I don’t see it as insulting. I see it more as simply a statement of fact. I didn’t feel that Nath was deriding ME/CFS patients. I think he was kind of stating “well, I want to do this study and I’ve run into this problem”…
I don’t think anyone anticipated that other researchers would have this reaction. I certainly didn’t. I also don’t think we should get caught up in whether those researchers who have become leery are right or wrong…It’s simply something that happened – something to think about.
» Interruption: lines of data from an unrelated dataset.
Lemma requeue_run cursors : ∀ w, ∃ w', requeue cursors w = (Ok tt, w') ∧ requeued cursors w w'.
Proof.
  induction cursors as [|c cursors IH]; intros w.
  - exists w. split; [done|]. split; try done. intros c Hc. by apply elem_of_nil in Hc.
  - destruct (enqueue_run (cur_chat_id c) (cur_user_id c) (cur_message_seq c) (cur_support_read_event c)
      (cur_track_marks c) w) as (at_ & d & t & Hr). cbv zeta in Hr.
    set (c' := MkCursor _ _ _ _ at_ _) in Hr.
    set (w1 := w <| w_ticks := t |> <| w_reads := (ENQUEUE_LUA c' d (w_reads w)).2 |>) in Hr.
    destruct (IH w1) as (w' & Hw' & [H1 H2 H3 H4 H5]). exists w'. split.
    { unfold requeue in *. cbn [for_each]. unfold mbind, M_bind. rewrite Hr. cbn. exact Hw'. }
    pose proof (enqueue_pending c' d (w_reads w)) as Hp. change (key_of c') with (key_of c) in Hp.
    change (cur_message_seq c') with (cur_message_seq c) in Hp. split.
    + by rewrite H1.
    + by rewrite H2.
    + intros Hq. apply H3. by apply queue_ok_enqueue.
    + intros k n Hk. apply H4. cbn. rewrite Hp. case_decide; [by apply further_at_least|done].
    + intros x [->|Hx]%elem_of_cons; [|by apply H5]. apply H4. cbn. rewrite Hp, decide_True by done.
      apply further_self.
Qed.

(** A flusher that, when it returns, has committed the cursors, and when it
    raises has committed nothing; it does not touch the queue. *)
Definition sound_flusher (flush : list PendingReadCursor → M Z) : Prop :=
  ∀ cursors w, w_session w = w_database w →
    match flush cursors w with
    | (Ok _, w') => flushed cursors w w'
    | (Err _, w') => w_database w' = w_database w ∧ w_reads w' = w_reads w
    end.

Lemma flush_returns cursors w e w' : ReadReceiptFlusher.flush cursors w ≠ (Err e, w').
Proof.
  unfold ReadReceiptFlusher.flush. destruct cursors as [|c cs]; [done|].
  unfold mark_read_many, execute_returning, mbind, M_bind. csimpl.
  destruct (upsert _ _ _) as [b s0], (upsert_many (positions cs) s0) as [adv s].
  rewrite publish_run. done.
Qed.

Lemma flusher_sound : sound_flusher ReadReceiptFlusher.flush.
Proof.
  intros cursors w Heq. pose proof (flush_runs cursors w Heq) as Hf. unfold transaction, wp in Hf.
  destruct (ReadReceiptFlusher.flush cursors w) as [[n|e] w'] eqn:Hr; [done|].
  by apply flush_returns in Hr.
Qed.

(** the cursor [n] of [key] is held by the queue or by the table *)
Definition held (w : world) (key : read_key) (n : Z) : Prop :=
  at_least (pending (w_reads w) key) n ∨ at_least (receipt (w_database w) key) n.

Lemma claim_run w :
  ∃ now t, claim_due w =
    (Ok (CLAIM_DUE_LUA now chat_config.READ_RECEIPTS_COALESCE_MAX_KEYS_PER_TICK (w_reads w)).1,
     w <| w_ticks := t |>
       <| w_reads := (CLAIM_DUE_LUA now chat_config.READ_RECEIPTS_COALESCE_MAX_KEYS_PER_TICK (w_reads w)).2 |>).
Proof. eexists _, _. reflexivity. Qed.

Lemma in_positions c (cursors : list PendingReadCursor) :
  c ∈ cursors → (cur_chat_id c, cur_user_id c, cur_message_seq c) ∈ positions cursors.
Proof. intros Hc. apply list_elem_of_fmap. eauto. Qed.

Section mark_as_read.
Context `{R : RBACManager}.

(** What [MarkAsRead] does when it returns: the committed store is as it was,
    and the caller's cursor waits in the queue, never past the last message. *)
Lemma MarkAsRead_runs cmd w :
  transaction (MarkAsRead.handle cmd) w (λ _ w',
    w_database w' = w_database w ∧ ∃ c,
      chats (w_session w) !! MarkAsRead.chat_id cmd = Some c ∧
      ∀ k, pending (w_reads w') k =
        if decide (k = (MarkAsRead.chat_id cmd, jwt_id (MarkAsRead.user_jwt_data cmd)))
        then Some (further (pending (w_reads w) k) (Z.min (MarkAsRead.message_seq cmd) (Chat.seq_counter c)))
        else pending (w_reads w) k).
Proof.
  unfold transaction, MarkAsRead.handle. wp_steps.
  lazymatch goal with |- wp (enqueue ?c ?u ?n ?e ?m) ?w0 _ =>
    destruct (enqueue_run c u n e m w0) as (at_ & d & t' & Hr) end.
  unfold wp. rewrite Hr. cbn. split; [done|]. exists c. split; [done|]. intros k.
  exact (enqueue_pending (MkCursor _ _ _ _ _ _) _ _ k).
Qed.

Lemma MarkAsRead_refines priv cmd w : sys_refines priv (MarkAsRead.handle cmd) w.
Proof.
  eapply wp_mono; [apply MarkAsRead_runs|]. intros [b|e] w'; [|done]. intros [-> _]. apply rtc_refl.
Qed.
End mark_as_read.
(* ===== verification/RealtimeTheorems.v ===== *)
(** The realtime layer's theorems, and a gateway on which they are instantiated: Bob (2) has two connections, then opens a third; Alice (1) has one while Bob's message reaches the router. *)
From S2P Require Import Prelude Config Events MemberModel MessageModel ChatModel Store Wp MessageRepo WsModel Gateway Delivery WsCommands GatewaySpec DeliverySpec WsSpec TableInv SystemInv Histories.

Import ConnectionManager.

Definition no_redis : redis := MkRedis ∅ ∅ ∅ ∅.
Definition node1 : text := u8 "node1".

Definition open_conn (uid : Z) (cid : text) (t : datetime) : WSConnection.t :=
  WSConnection.Mk uid (u8 "device") [] cid t t ∅ ∅ [] [] None.

Definition bobs_ops : list gateway_op :=
  [WRegister 1 (open_conn 2 (u8 "a") 1); WRegister 2 (open_conn 2 (u8 "b") 2)].
Definition bobs : t * redis := gateway_run bobs_ops (empty_gateway node1, no_redis).

Definition alices_ops : list gateway_op := [WRegister 1 (open_conn 1 (u8 "a") 1)].
Definition alices : t * redis := gateway_run alices_ops (empty_gateway node1, no_redis).

Lemma bobs_fresh : ops_fresh bobs_ops (empty_gateway node1, no_redis).
Proof. do 2 (split; [vm_compute; reflexivity|]). exact I. Qed.

Lemma bobs_ok : gateway_ok bobs.1.
Proof.
  eapply ok_steps; [|apply (gateway_ok_empty node1)].
  apply (steps_run bobs_ops (empty_gateway node1, no_redis)); [apply gateway_ok_empty|apply bobs_fresh].
Qed.

Lemma alices_ok : gateway_ok alices.1.
Proof.
  eapply ok_steps; [|apply (gateway_ok_empty node1)].
  apply (steps_run alices_ops (empty_gateway node1, no_redis)); [apply gateway_ok_empty|].
  split; [vm_compute; reflexivity|exact I].
Qed.

Lemma bobs_users : user_conns bobs.1 2 = {[ u8 "a"; u8 "b" ]}.
Proof. vm_compute. reflexivity. Qed.

Lemma alices_users : connections_by_user alices.1 = {[ 1 := {[ u8 "a" ]} ]}.
Proof. vm_compute. reflexivity. Qed.

(** the router's state when Bob's message arrives *)
Definition bobs_message : DictEventDTO :=
  MkDictEvent 9 (SendedMessageEvent hello_id group_id 1 (Some 2) "text" true) 0.
Definition idle_router : router_state := MkRouter alices.2 [] [] (∅, ∅).
Definition idle_node : node := MkNode alices.1 idle_router.

Lemma node1_plain : plain node1.
Proof. split; [|done]. apply (bool_decide_unpack _). vm_compute. exact I. Qed.

Import ConnectionManager ChatDeliveryRouter.

(** C38: whatever a gateway that started empty is asked to do, in any order and
    with its background tasks run at any time, its indexes agree: a registered
    connection is filed under its own id and its own user, a user's set names
    registered connections of that user only, and no empty set is kept. *)
Theorem registry_consistent g r ops :
  ops_fresh ops (empty_gateway g, r) → gateway_ok (gateway_run ops (empty_gateway g, r)).1.
Proof.
  intros Hf. eapply ok_steps; [|apply (gateway_ok_empty g)].
  by apply (steps_run ops (empty_gateway g, r)); [apply gateway_ok_empty|].
Qed.

(** Registering the newest connection of a user keeps it and, once the
    tasks it starts have run, leaves at most [WS_MAX_CONNECTIONS_PER_USER]: those
    evicted are no younger than those kept, and other users lose nothing. *)
Theorem connection_cap now conn m r m1 r1 tasks :
  let cid := WSConnection.connection_id conn in
  let uid := WSConnection.user_id conn in
  gateway_ok m → objects m !! cid = None →
  (∀ k c, k ∈ user_conns m uid → objects m !! k = Some c →
    WSConnection.connected_at c < WSConnection.connected_at conn) →
  register now conn m r = (m1, r1, tasks) →
  let m2 := (foldl (λ mr k, run_task k mr) (m1, r1) tasks).1 in
  cid ∈ user_conns m2 uid
  ∧ Z.of_nat (size (user_conns m2 uid)) ≤ app_config.WS_MAX_CONNECTIONS_PER_USER
  ∧ (∀ old c kept c', old ∈ user_conns m uid → old ∉ user_conns m2 uid → objects m1 !! old = Some c →
       kept ∈ user_conns m2 uid → objects m1 !! kept = Some c' →
       WSConnection.connected_at c ≤ WSConnection.connected_at c')
  ∧ ∀ u, u ≠ uid → user_conns m2 u = user_conns m u.
Proof.
  intros cid uid Hok Hf Hnew Hreg m2.
  destruct (register_tasks now conn m r m1 r1 tasks Hok Hf Hnew Hreg) as (Hm1 & Hok1 & Hin & Ht & Hkeep).
  fold uid cid in Hin, Ht, Hkeep. set (n := excess m1 uid) in *.
  assert (∀ u, user_conns m2 u = user_conns m1 u ∖ list_to_set (WSConnection.connection_id <$> take n (by_age m1 uid))) as Hm2.
  { intros u. unfold m2. rewrite tasks_conns by done. by rewrite Ht. }
  assert (∀ k c, objects m1 !! k = Some c → k ∈ user_conns m1 uid →
    k ∈ user_conns m2 uid → c ∈ drop n (by_age m1 uid)) as Hkept.
  { intros k c Hk Hu Hk2. rewrite Hm2, kept_ids, elem_of_list_to_set in Hk2 by done.
    apply list_elem_of_fmap in Hk2 as (c' & Ek & Hc'). pose proof Hc' as Hc''.
    eapply elem_of_sublist, elem_of_by_age in Hc''; [|done|apply sublist_drop].
    destruct Hc'' as (k' & _ & Ho). pose proof (go_object _ Hok1 _ _ Ho). congruence. }
  split_and!.
  - rewrite Hm2. apply elem_of_difference. split; [done|].
    rewrite elem_of_list_to_set. intros (c & E & Hc)%list_elem_of_fmap. by apply (Hkeep c).
  - rewrite Hm2, size_kept by done. unfold n, excess, app_config.WS_MAX_CONNECTIONS_PER_USER. lia.
  - intros old c kept c' Ho Ho2 Hc Hk Hc'.
    assert (kept ∈ user_conns m1 uid) as Hk1 by (rewrite Hm2 in Hk; by apply elem_of_difference in Hk as [? _]).
    assert (old ∈ user_conns m1 uid) as Ho1.
    { rewrite Hm1, register_users, decide_True by done. by apply elem_of_union_r. }
    apply (sorted_split connected_le (take n (by_age m1 uid)) (drop n (by_age m1 uid)));
      [rewrite take_drop; apply by_age_sorted| |by eapply Hkept].
    rewrite Hm2, elem_of_difference in Ho2.
    assert (old ∈ (list_to_set (WSConnection.connection_id <$> take n (by_age m1 uid)) : gset text)) as Hin2
      by (apply dec_stable; tauto).
    rewrite elem_of_list_to_set in Hin2. apply list_elem_of_fmap in Hin2 as (c2 & E & Hin2). pose proof Hin2 as H2.
    eapply elem_of_sublist, elem_of_by_age in H2 as (k' & _ & Ho'); [|done|apply sublist_take].
    pose proof (go_object _ Hok1 _ _ Ho'). congruence.
  - intros u Hu. assert (user_conns m u = user_conns m1 u) as -> by (by rewrite Hm1, register_users, decide_False).
    rewrite Hm2. apply set_eq. intros k. rewrite elem_of_difference. split; [tauto|]. intros Hk. split; [done|].
    rewrite elem_of_list_to_set. intros (c & -> & Hc)%list_elem_of_fmap.
    eapply elem_of_sublist, elem_of_by_age in Hc as (k' & Hk' & Ho'); [|done|apply sublist_take].
    pose proof (go_object _ Hok1 _ _ Ho') as E. rewrite E in Hk.
    destruct (go_user _ Hok1 _ _ Hk') as (_ & x & Hx & Hxu), (go_user _ Hok1 _ _ Hk) as (_ & y & Hy & Hyu). congruence.
Qed.
(* ===== verification/QuerySpec.v ===== *)
(** The laws of the read queries: pages by key, followed from cursor to cursor,
    make up the whole sorted list; what is shown of a message and of a member
    as a function of the tables; who may read a chat. *)
From S2P Require Import Prelude Config Events MemberModel MessageModel ChatModel PrivacyModel Store Wp Rbac Access ChatRepo PrivacyService InviteRepo MessageRepo Reactions ReadReceipts WsModel MessageQueries ChatQueries Spec MembershipInv TableInv SystemInv.

(** ** Pages by key *)
Lemma page_of_take {A} n (l : list A) : page_of n (take (S n) l) = (take n l, bool_decide (n < length l)%nat).
Proof.
  unfold page_of. rewrite take_take, Nat.min_l by lia. f_equal. rewrite length_take. apply bool_decide_ext. lia.
Qed.

Lemma page_of_fmap {A B} (f : A → B) n l : page_of n (f <$> l) = (f <$> (page_of n l).1, (page_of n l).2).
Proof. unfold page_of. by rewrite length_fmap, <- fmap_take. Qed.

Lemma next_of_fmap {A B K} (f : A → B) (key : B → K) n l :
  next_of key (page_of n (f <$> l)) = next_of (key ∘ f) (page_of n l).
Proof.
  rewrite page_of_fmap. unfold next_of. cbn. destruct (bool_decide _); [|done].
  rewrite fmap_last. by destruct (list.last _).
Qed.

Lemma next_of_ext {A K} (key1 key2 : A → K) n l :
  (∀ a, a ∈ l → key1 a = key2 a) → next_of key1 (page_of n l) = next_of key2 (page_of n l).
Proof.
  intros E. unfold next_of, page_of. cbn. destruct (bool_decide _); [|done].
  destruct (list.last (take n l)) as [a|] eqn:Hl; [|done]. cbn. f_equal. apply E.
  apply last_Some_elem_of in Hl. by eapply elem_of_take in Hl as (? & ?%list_elem_of_lookup_2 & _).
Qed.

Section keyset.
Context {A K : Type} (le : relation A) `{!RelDecision le, !Total le, !Transitive le}.
Context (key : A → K) (before : option K → A → bool) (l : list A).
Hypothesis before_none : ∀ a, before None a = true.
Hypothesis before_some : ∀ a b, a ∈ l → b ∈ l → before (Some (key a)) b = negb (bool_decide (le b a)).
Hypothesis antisymmetric : ∀ a b, a ∈ l → b ∈ l → le a b → le b a → a = b.
Hypothesis distinct : NoDup l.

Definition rows_after (c : option K) : list A := merge_sort le (filter (λ a, before c a = true) l).
Notation sorted := (merge_sort le l).

Lemma sorted_filter (P : A → Prop) `{!∀ a, Decision (P a)} :
  merge_sort le (filter P l) = filter P sorted.
Proof using All.
  apply (StronglySorted_unique_strong le).
  - intros a b Ha Hb. rewrite merge_sort_Permutation, list_elem_of_filter in Ha.
    rewrite list_elem_of_filter, merge_sort_Permutation in Hb. apply antisymmetric; tauto.
  - by apply StronglySorted_merge_sort.
  - apply sorted_filter_sublist; by apply StronglySorted_merge_sort.
  - by rewrite !merge_sort_Permutation.
Qed.

Lemma after_split pre x post : sorted = pre ++ x :: post → rows_after (Some (key x)) = post.
Proof using All.
  intros E. unfold rows_after. rewrite sorted_filter.
  assert (∀ a, a ∈ sorted → a ∈ l) as Hin by (intros a; by rewrite merge_sort_Permutation).
  assert (StronglySorted le sorted) as Hs by by apply StronglySorted_merge_sort.
  assert (NoDup sorted) as Hnd by by rewrite merge_sort_Permutation.
  assert (x ∈ l) as Hx by (apply Hin; rewrite E, elem_of_app; right; by left).
  assert (Reflexive le) as Hrefl by (intros a; by destruct (total le a a)).
  rewrite E in *. rewrite list.filter_app, filter_cons.
  apply list.NoDup_app in Hnd as (_ & Hdis & [Hxp Hnd]%list.NoDup_cons).
  rewrite decide_False.
  2: { rewrite before_some by done. by rewrite bool_decide_true. }
  rewrite (filter_none _ pre).
  2: { intros a Ha. rewrite before_some; [|done|apply Hin, elem_of_app; by left].
       rewrite bool_decide_true; [by intros ?|]. eapply (StronglySorted_app_1_elem_of le); [exact Hs|done|by left]. }
  cbn. apply filter_all. intros b Hb.
  assert (b ∈ l) as Hbl by (apply Hin, elem_of_app; right; by right).
  rewrite before_some by done. rewrite bool_decide_false; [done|]. intros Hle.
  apply StronglySorted_app_1_r in Hs. inversion Hs as [|? ? ? Hf]; subst. rewrite list.Forall_forall in Hf.
  assert (x = b) as -> by (apply antisymmetric; [done|done|by apply Hf|done]). done.
Qed.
Thank you, Cort, for offering a re-framing point of view, from judgement to neutrality. I’ve been learning how this is actually more powerful and useful, though our culture has mostly taught us negative judgment and fighting modes as the way to change situations. But from a position of neutrality, observation and wider perspective, it is easiest to move and move forward. I have every sympathy for negative judgment, anger and despair as I have had them and know the hurt and suffering they come out of. But if we can find balance in ourselves and our vision, I think it will help get these projects onto a good track.
Really nicely said Cecelia…I think we really are drawn to finding out what is wrong and concentrating on that and we forget to look at what is driving the other side – where they are coming from. Striving to come from a place of neutrality – which I’ve been told is Buddhist concept – sounds like a great practice. Thanks for the idea.
Yeah, it (neutrality) seems weak, but it actually is strong.
As individuals and a community, our anger over the past and questions about the future studies are wise and justified. We can’t be surprised when the research community responds to our community’s criticism with criticism in return. It’s a relationship. And a better one now, when communication seems to be going in both directions.